Reluctantly, I rise to sample the food, the gnawing in my stomach demanding to be fed. I sit alone and eat, more for something to do than to ease the hunger. The oatmeal is gritty and thick and the fruits are sour. I lose my appetite. Lunch might be better.

The room spins a little as I stand. Did they drug my food? They must have slipped pills into the oatmeal after the struggle from the previous night. Damn them. Why can't they let me be?
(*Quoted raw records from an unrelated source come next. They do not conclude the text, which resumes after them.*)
(* ===== verification/Download.v ===== *)
(** Sending a file to the client ([src/src/server/download.rs], with
    [set_content_disposition] of [src/src/server.rs]).

    [handle_send_file] opens the target beneath the root, takes its metadata,
    evaluates the conditions of the request and chooses between the whole file,
    one range of it and the answers without a body.  The body is a stream that
    reads the open file in bounded pieces ([next_chunk], [file_body]).

    The header types of the [headers] crate, the table of [mime_guess] and
    SHA-256 are parameters. *)

From S2P Require Import Prelude Bytes StdPath Utils Http Problem Revisions Listing RootedOs RootedFs ServerHost UploadProtocol.
From stdpp Require Import base numbers list strings sets.
From Stdlib Require Import Ascii.

Local Open Scope Z_scope.

(** ** The header types *)

Class TypedHeaders `{HttpTypes} := {
  ETag : Type;
  LastModified : Type;
  (** [str::parse::<ETag>] and its value in [typed_insert] *)
  etag_parse : bytes -> option ETag;
  etag_value : ETag -> bytes;
  (** [LastModified::from], of a time in milliseconds since the epoch *)
  last_modified_from : Z -> LastModified;
  last_modified_value : LastModified -> bytes;
  (** [typed_get::<IfMatch>] with [precondition_passes], and so on *)
  if_match : HeaderMap -> option (ETag -> bool);
  if_unmodified_since : HeaderMap -> option (LastModified -> bool);
  if_none_match : HeaderMap -> option (ETag -> bool);
  if_modified_since : HeaderMap -> option (LastModified -> bool);
  (** the values of [CacheControl::new().with_private().with_no_store()] and of
      [AcceptRanges::bytes()] *)
  cache_control_private_no_store : bytes;
  accept_ranges_bytes : bytes;
  (** [mime_guess::from_path(path).first_or_octet_stream().to_string()] *)
  mime_from_path : bytes -> bytes
}.

Definition CACHE_CONTROL : bytes := bs "cache-control".
Definition LAST_MODIFIED : bytes := bs "last-modified".
Definition ETAG : bytes := bs "etag".
Definition ACCEPT_RANGES : bytes := bs "accept-ranges".
Definition CONTENT_DISPOSITION : bytes := bs "content-disposition".
Definition CONTENT_LENGTH : bytes := bs "content-length".
Definition CONTENT_RANGE : bytes := bs "content-range".
Definition RANGE : bytes := bs "range".
Definition IF_RANGE : bytes := bs "if-range".

(** ** Reading the open file *)

Definition BUF_SIZE : Z := 65536.
(** in seconds *)
Definition DOWNLOAD_READ_IDLE_TIMEOUT : Z := 30.

Record DownloadReadState := mkReadState {
  drs_file : Fd;
  drs_offset : Z;
  drs_remaining : Z;
  drs_idle_timeout : Z
}.

Inductive DownloadEvent :=
| DownloadCall (call : SysCall)
(** admission to the blocking pool for [File::metadata] *)
| AdmitRead (answer : result IoError unit)
(** [read_at] in the blocking pool; [None] when the idle deadline passed first *)
| ReadAt (file : Fd) (offset size timeout : Z) (answer : option (result IoError bytes)).

Class DownloadHost (Env : Type) := {
  dl_admit : Env -> result IoError unit * Env;
  dl_read_at : Fd -> Z -> Z -> Z -> Env -> option (result IoError bytes) * Env
}.

(** [read_at] fills at most the buffer it is given. *)
Class DownloadHostLaws (Env : Type) `{DownloadHost Env} : Prop := {
  read_at_bounded file offset size timeout env data :
    0 <= size -> (dl_read_at file offset size timeout env).1 = Some (Ok data) -> Z.of_nat (length data) <= size
}.

Abbreviation Dl := (Prog DownloadEvent).

Section download.
Context {Env : Type} `{Os Env} `{DownloadHost Env}.

Definition read_at file offset size timeout : Dl Env (option (result IoError bytes)) :=
  syscall (dl_read_at file offset size timeout) (ReadAt file offset size timeout).

(** What the stream of [gated_file_body] does when it is polled. *)
Definition next_chunk (state : DownloadReadState)
    : Dl Env (result IoError (option (bytes * DownloadReadState))) :=
  if drs_remaining state =? 0 then ok None
  else
    let chunk_size := Z.min (drs_remaining state) BUF_SIZE in
    do read <- read_at (drs_file state) (drs_offset state) chunk_size (drs_idle_timeout state);
    match read with
    | None =>
        fail (io_new TimedOut
          (bs "download response body produced no file data before the read idle deadline"))
    | Some (Err e) => fail e
    | Some (Ok buffer) =>
        let read := Z.of_nat (length buffer) in
        if read =? 0 then
          fail (io_new UnexpectedEof (bs "download file ended before its advertised length"))
        else ok (Some (buffer, mkReadState (drs_file state) (drs_offset state + read)
                               (drs_remaining state - read) (drs_idle_timeout state)))
    end.

(** A client that takes every chunk: what it received and how the stream ended. *)
Fixpoint poll_body (fuel : nat) (state : DownloadReadState) (received : list bytes)
    : Dl Env (option (list bytes * result IoError unit)) :=
  match fuel with
  | O => ret None
  | S fuel =>
      do r <- next_chunk state;
      match r with
      | Err e => ret (Some (received, Err e))
      | Ok None => ret (Some (received, Ok tt))
      | Ok (Some (chunk, state)) => poll_body fuel state (received ++ [chunk])
      end
  end.
End download.

Definition gated_file_body (file : Fd) (offset remaining idle_timeout : Z) : DownloadReadState :=
  mkReadState file offset remaining idle_timeout.

(** ** The name in [Content-Disposition] *)

Definition space_byte : ascii := byte_chr 32.
Definition percent_byte : ascii := byte_chr 37.

(** [u8::is_ascii_alphanumeric]. *)
Definition is_ascii_alphanumeric (c : ascii) : bool :=
  is_ascii_digit c || in_range 65 90 (byte_val c) || in_range 97 122 (byte_val c).

(** [{:X}] of a value below 16. *)
Definition upper_hex (n : Z) : ascii := byte_chr (if n <? 10 then 48 + n else 55 + n).

(** The bytes [!], [#], [$], [&], [+], [-], [.], [^], [_], [`], [|] and [~]. *)
Definition plain_disposition_byte (c : ascii) : bool :=
  is_ascii_alphanumeric c ||
  existsb (λ v, byte_val c =? v) [33; 35; 36; 38; 43; 45; 46; 94; 95; 96; 124; 126].

Definition encode_disposition_byte (c : ascii) : bytes :=
  if plain_disposition_byte c then [c]
  else [percent_byte; upper_hex (Z.shiftr (byte_val c) 4); upper_hex (Z.land (byte_val c) 15)].

Definition encode_content_disposition_filename (filename : bytes) : bytes :=
  concat (map encode_disposition_byte filename).

(** Each control character of a UTF-8 string replaced by a space
    ([char::is_control]: U+0000 to U+001F, U+007F, and U+0080 to U+009F, whose
    encodings are the byte 194 followed by 128 to 159). *)
Fixpoint replace_controls (s : bytes) : bytes :=
  match s with
  | [] => []
  | c :: rest =>
      if (byte_val c <? 32) || (byte_val c =? 127) then space_byte :: replace_controls rest
      else match rest with
           | d :: rest' =>
               if (byte_val c =? 194) && in_range 128 159 (byte_val d)
               then space_byte :: replace_controls rest'
               else c :: replace_controls rest
           | [] => [c]
           end
  end.

Definition disposition (filename : bytes) : bytes :=
  bs "attachment; filename=" ++ [byte_chr 34] ++ bs "download" ++ [byte_chr 34] ++
  bs "; filename*=UTF-8''" ++ encode_content_disposition_filename (replace_controls filename).

(** ** The response *)

(** [i64::to_le_bytes] and [u64::to_le_bytes]. *)
Definition u64_to_le_bytes (z : Z) : bytes := reverse (u64_to_be_bytes z).
Definition i64_to_le_bytes (z : Z) : bytes := reverse (i64_to_be_bytes z).

Section send.
Context {Env : Type} `{Os Env} `{DownloadHost Env} `{HttpTypes} `{TypedHeaders} (sha256 : bytes -> bytes).

Definition insert_value (res : Response) (name value : bytes) : result HandlerError Response :=
  match from_str value with
  | Some value => Ok (with_header res name value)
  | None => failed (bs "failed to parse header value")
  end.

Definition set_content_disposition (res : Response) (filename : bytes) : result HandlerError Response :=
  insert_value res CONTENT_DISPOSITION (disposition filename).

Definition status_not_found (res : Response) : Response :=
  with_body (with_status res 404) (BytesBody (bs "Not Found")).

(** What [extract_cache_headers] digests. *)
Definition validator_input (meta : Metadata) : bytes :=
  u64_to_le_bytes (md_dev meta) ++ u64_to_le_bytes (md_ino meta) ++ u64_to_le_bytes (md_len meta) ++
  i64_to_le_bytes (md_mtime meta).1 ++ i64_to_le_bytes (md_mtime meta).2 ++
  i64_to_le_bytes (md_ctime meta).1 ++ i64_to_le_bytes (md_ctime meta).2.

Definition extract_cache_headers (meta : Metadata) : option (ETag * LastModified) :=
  mtime ← md_timestamp meta;
  let validator := encode_hex (sha256 (validator_input meta)) in
  etag ← etag_parse (bs "W/" ++ [byte_chr 34] ++ validator ++ [byte_chr 34]);
  Some (etag, last_modified_from mtime).

Definition get_content_type (path : bytes) : bytes := mime_from_path path.

(** The preconditions of a request: the status that answers it when one fails. *)
Definition preconditions (headers : HeaderMap) (etag : ETag) (last_modified : LastModified) : option Z :=
  let modified :=
    match if_none_match headers with
    | Some passes => if passes etag then None else Some 304
    | None =>
        match if_modified_since headers with
        | Some is_modified => if is_modified last_modified then None else Some 304
        | None => None
        end
    end in
  match if_match headers with
  | Some passes => if passes etag then modified else Some 412
  | None =>
      match if_unmodified_since headers with
      | Some passes => if passes last_modified then modified else Some 412
      | None => modified
      end
  end.

Definition contains_key (headers : HeaderMap) (name : bytes) : bool :=
  match get_all headers name with [] => false | _ :: _ => true end.

(** The range asked for, when ranges are used. *)
Definition requested_range (headers : HeaderMap) (size : Z) : option ParsedRange :=
  match get_all headers RANGE with
  | [] => None
  | range :: others =>
      let parsed := match to_str range with Some range => parse_range range size | None => Unsatisfiable end in
      Some (match parsed with
            | Ignore => Ignore
            | _ => match others with [] => parsed | _ :: _ => Unsatisfiable end
            end)
  end.

(** The part of [send_open_file_with_gate] that follows the preconditions. *)
Definition send_representation (path : bytes) (size : Z) (headers : HeaderMap) (use_range head_only : bool)
    (res : Response) : result HandlerError Response :=
  let range := if use_range then requested_range headers size else None in
  res ← insert_value res CONTENT_TYPE (get_content_type path);
  filename ← match try_get_file_name path with Ok n => Ok n | Err m => failed (bs m) end;
  res ← set_content_disposition res filename;
  let res := with_header res ACCEPT_RANGES accept_ranges_bytes in
  match range with
  | Some (Satisfiable start end_) =>
      let range_size := end_ - start + 1 in
      let res := with_status res 206 in
      res ← insert_value res CONTENT_RANGE
              (bs "bytes " ++ u64_to_string start ++ bs "-" ++ u64_to_string end_ ++ bs "/" ++ u64_to_string size);
      res ← insert_value res CONTENT_LENGTH (u64_to_string range_size);
      if head_only then Ok res else Ok (with_body res (FileBody start range_size))
  | Some Unsatisfiable =>
      insert_value (with_status res 416) CONTENT_RANGE (bs "bytes */" ++ u64_to_string size)
  | None | Some Ignore =>
      res ← insert_value res CONTENT_LENGTH (u64_to_string size);
      if head_only then Ok res else Ok (with_body res (FileBody 0 size))
  end.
Mary appears once more as I turn around slowly. She seems content that her little trick seemed to work. I am docile and helpless. What more does she want?

"I see you're ready now, Kairi," she acknowledges, though I can see a man behind her for backup just in case. "We're going to talk to someone now, so I want you to be on your best behavior."

The man takes my arm and leads me out as we follow Mary. I don't bother fighting the drug. It's useless.

We stop outside a door with a gold plated sign it. "Dr. Mason," it says. My first psychiatrist counseling. Just another quack like the ones I used to see before I was placed in Cypress Grove.

The room is different from the halls right outside its threshold. Instead of the white, I see wooden paneling and furniture. It seems welcoming and warm, a big difference than what I have been getting used to these past few weeks.

I am led to the couch where straps are attached to my wrists to anchor me to the couch. They must expect me to lose my temper again and attempt to harm the doctor. I sit quietly with my hands folded in my lap and stare at the floor, ignoring the other door in the room open to admit a petite woman with thin glasses and hair tied in a bun. She reminds me a bit of a librarian like all the other psychiatrists I've seen.

"Take those restraints off the girl, James," she tells the man. "I don't want her to feel uncomfortable." He is reluctant but obeys, standing by the door just in case. The lady nods to Mary and the fat nurse leaves. Good. Of everyone here, I hate her most. I don't want her around if I am to be telling my life story.

"Now, Kairi," says the librarian-like lady, the kind expressions looking foreign on her tight, serious face. "I'm Dr. Mason. Look at me while I'm talking dear."

I ignore her and she lifts my chin with a finger. "There now. I can see you're a very pretty girl." I start putting mental walls around me. People always compliment you when they want you to let your guards down, but I've learned.

"I see in your records here," she says, flipping through a file as I advert my eyes to the ground once more, "That you've been through some hard times. It says here a couple of your friends disappeared and you seem to not have recovered from that trauma."

"My best friends," I whisper, tensing up at the memory. I don't want to talk to her at all. This is a waste of time. She would just pretend to listen and get paid for it while I get sent back to my little niche in hell.

"Now, my dear, why don't you tell me what happened since they vanished," she says softly. I can't tell her. She'll just give me more odd looks and prescribe more medicine.

"Kairi, listen," she says, reading the file once more. "It says here you claim your heart was taken by something called heartless and your friends are stuck in other worlds after one of them saved you, is that correct?"

I don't answer. She must be looking at the accounting of my tale I had written in my diary after I returned when no one would listen to me. They had taken my little book when I was admitted, saying it might help them determine my psychological problems. My diary was the only one who would listen and not judge me as insane or give my secrets away. Now everything I ever felt is laid out like an open book.

"Well," she says, closing it and holding my chin in one hand to force me to look at her. "It is a very good story, but it's impossible. The police believe they had left in their boats and were killed in the ocean when the storm struck. The boats were missing and they weren't seen during or after the storm. They said only bits of wood and what looks like the remains of a raft washed up.

So the raft hadn't made it through the storm It had been our ticket to freedom, and now its mutilated corpse only aided in everyone's explanation that Riku and Sora had tried to test out the raft and never returned.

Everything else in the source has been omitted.